======== Records shown ========

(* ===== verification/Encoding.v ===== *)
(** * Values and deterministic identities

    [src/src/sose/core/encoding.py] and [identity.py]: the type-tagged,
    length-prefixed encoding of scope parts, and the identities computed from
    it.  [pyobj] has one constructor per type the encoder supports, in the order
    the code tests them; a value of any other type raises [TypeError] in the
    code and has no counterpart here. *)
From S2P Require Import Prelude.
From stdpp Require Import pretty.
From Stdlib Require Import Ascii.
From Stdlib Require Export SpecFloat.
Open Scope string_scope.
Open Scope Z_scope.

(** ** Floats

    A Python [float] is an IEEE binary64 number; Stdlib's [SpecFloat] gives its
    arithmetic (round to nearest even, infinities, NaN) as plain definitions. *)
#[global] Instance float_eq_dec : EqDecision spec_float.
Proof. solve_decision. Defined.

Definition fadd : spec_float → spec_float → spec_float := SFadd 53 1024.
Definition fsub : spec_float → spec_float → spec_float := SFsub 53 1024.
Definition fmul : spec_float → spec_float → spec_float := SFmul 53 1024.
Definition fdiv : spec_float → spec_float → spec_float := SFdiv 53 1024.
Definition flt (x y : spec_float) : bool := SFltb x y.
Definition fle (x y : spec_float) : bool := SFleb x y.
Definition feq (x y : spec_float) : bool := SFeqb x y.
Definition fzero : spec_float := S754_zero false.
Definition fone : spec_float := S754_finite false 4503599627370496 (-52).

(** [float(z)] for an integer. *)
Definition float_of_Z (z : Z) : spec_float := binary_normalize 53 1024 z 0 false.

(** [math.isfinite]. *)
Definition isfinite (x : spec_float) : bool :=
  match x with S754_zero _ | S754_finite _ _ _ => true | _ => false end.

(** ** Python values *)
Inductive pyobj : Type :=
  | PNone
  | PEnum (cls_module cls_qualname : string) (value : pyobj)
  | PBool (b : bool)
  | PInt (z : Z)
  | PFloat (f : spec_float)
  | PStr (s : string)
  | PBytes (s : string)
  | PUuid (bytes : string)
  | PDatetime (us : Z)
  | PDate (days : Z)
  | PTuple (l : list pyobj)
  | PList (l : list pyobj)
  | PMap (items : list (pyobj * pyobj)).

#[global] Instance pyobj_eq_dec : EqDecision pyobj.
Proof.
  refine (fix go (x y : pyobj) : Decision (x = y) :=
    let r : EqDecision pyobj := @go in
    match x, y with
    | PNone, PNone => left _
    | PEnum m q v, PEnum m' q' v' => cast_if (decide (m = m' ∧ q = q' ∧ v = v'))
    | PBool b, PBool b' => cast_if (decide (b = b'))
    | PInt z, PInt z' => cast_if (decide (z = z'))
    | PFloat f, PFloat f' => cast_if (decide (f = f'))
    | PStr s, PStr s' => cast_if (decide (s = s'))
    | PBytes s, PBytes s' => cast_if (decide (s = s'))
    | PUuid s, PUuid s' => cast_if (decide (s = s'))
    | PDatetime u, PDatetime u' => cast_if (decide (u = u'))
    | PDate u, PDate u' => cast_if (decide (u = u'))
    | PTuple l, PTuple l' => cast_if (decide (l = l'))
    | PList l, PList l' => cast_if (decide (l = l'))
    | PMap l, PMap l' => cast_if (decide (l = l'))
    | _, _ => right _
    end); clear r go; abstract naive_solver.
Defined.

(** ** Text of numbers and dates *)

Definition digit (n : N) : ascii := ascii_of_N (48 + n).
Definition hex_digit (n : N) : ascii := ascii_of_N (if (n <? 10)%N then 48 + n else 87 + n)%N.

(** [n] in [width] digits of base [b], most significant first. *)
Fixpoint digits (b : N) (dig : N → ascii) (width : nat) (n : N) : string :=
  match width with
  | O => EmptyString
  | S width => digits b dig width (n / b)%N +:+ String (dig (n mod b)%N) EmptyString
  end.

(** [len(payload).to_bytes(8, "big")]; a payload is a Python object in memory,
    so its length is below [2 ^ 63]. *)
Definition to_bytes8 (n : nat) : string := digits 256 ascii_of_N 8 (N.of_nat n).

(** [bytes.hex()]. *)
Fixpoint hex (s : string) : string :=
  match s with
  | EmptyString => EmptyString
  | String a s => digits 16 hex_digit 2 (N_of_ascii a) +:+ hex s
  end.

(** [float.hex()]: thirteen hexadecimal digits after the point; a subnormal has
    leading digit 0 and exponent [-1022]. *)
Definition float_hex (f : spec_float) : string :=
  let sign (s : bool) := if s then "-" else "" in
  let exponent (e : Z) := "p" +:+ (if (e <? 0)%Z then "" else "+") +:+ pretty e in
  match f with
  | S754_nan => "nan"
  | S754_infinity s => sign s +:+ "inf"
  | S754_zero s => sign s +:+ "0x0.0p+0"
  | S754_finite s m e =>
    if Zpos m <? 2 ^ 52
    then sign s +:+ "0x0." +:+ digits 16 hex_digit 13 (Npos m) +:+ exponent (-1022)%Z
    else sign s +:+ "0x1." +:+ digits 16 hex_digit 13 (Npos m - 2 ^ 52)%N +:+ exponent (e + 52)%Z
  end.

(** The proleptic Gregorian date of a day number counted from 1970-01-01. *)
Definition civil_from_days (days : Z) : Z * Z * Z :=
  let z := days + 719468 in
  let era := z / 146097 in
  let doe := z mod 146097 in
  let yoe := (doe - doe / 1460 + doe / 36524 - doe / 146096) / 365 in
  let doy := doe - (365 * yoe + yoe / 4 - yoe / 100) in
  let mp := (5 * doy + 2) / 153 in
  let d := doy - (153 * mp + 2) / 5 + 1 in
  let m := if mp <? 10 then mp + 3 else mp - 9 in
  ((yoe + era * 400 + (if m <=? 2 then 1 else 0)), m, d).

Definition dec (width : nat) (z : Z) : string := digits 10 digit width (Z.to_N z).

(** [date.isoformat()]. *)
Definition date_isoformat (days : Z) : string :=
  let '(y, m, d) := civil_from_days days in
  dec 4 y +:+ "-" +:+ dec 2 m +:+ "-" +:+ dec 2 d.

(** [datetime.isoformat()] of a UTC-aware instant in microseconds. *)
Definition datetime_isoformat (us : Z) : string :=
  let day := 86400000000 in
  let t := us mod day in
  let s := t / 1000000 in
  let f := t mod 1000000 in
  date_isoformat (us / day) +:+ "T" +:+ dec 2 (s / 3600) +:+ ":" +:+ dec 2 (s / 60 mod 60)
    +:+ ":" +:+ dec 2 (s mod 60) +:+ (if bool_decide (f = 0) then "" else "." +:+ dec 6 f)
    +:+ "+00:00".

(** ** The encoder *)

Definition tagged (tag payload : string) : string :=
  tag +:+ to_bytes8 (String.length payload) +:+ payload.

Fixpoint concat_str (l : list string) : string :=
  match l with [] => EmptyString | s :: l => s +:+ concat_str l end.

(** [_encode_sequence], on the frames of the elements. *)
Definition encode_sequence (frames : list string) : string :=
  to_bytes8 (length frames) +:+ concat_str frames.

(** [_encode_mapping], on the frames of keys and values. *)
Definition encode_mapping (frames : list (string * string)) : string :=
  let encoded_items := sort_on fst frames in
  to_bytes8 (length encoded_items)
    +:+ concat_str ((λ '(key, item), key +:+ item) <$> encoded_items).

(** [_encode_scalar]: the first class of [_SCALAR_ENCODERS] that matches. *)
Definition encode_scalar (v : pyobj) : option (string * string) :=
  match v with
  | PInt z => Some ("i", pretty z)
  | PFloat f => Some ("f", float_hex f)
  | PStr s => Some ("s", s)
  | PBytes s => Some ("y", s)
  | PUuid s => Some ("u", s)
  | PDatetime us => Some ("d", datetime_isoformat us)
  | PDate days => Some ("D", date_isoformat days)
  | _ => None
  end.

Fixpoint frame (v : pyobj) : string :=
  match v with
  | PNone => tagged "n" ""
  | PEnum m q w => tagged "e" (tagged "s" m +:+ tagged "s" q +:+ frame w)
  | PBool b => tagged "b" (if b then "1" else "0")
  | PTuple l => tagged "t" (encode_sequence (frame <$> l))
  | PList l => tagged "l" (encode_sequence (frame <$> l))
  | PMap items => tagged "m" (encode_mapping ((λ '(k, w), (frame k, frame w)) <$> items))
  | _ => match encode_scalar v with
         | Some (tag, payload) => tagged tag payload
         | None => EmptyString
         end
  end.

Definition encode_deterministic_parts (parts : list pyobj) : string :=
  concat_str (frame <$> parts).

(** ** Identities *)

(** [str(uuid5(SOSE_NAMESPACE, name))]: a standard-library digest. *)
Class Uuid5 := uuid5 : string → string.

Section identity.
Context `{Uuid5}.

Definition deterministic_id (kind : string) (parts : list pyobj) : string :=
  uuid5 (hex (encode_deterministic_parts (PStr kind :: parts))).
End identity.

========

Work instruction:
Give back, word for word, only the lines above from the line holding "PTuple (l : list pyobj)" to the line holding "match x, y with", both included.

Solution for this problem:
  | PTuple (l : list pyobj)
  | PList (l : list pyobj)
  | PMap (items : list (pyobj * pyobj)).

#[global] Instance pyobj_eq_dec : EqDecision pyobj.
Proof.
  refine (fix go (x y : pyobj) : Decision (x = y) :=
    let r : EqDecision pyobj := @go in
    match x, y with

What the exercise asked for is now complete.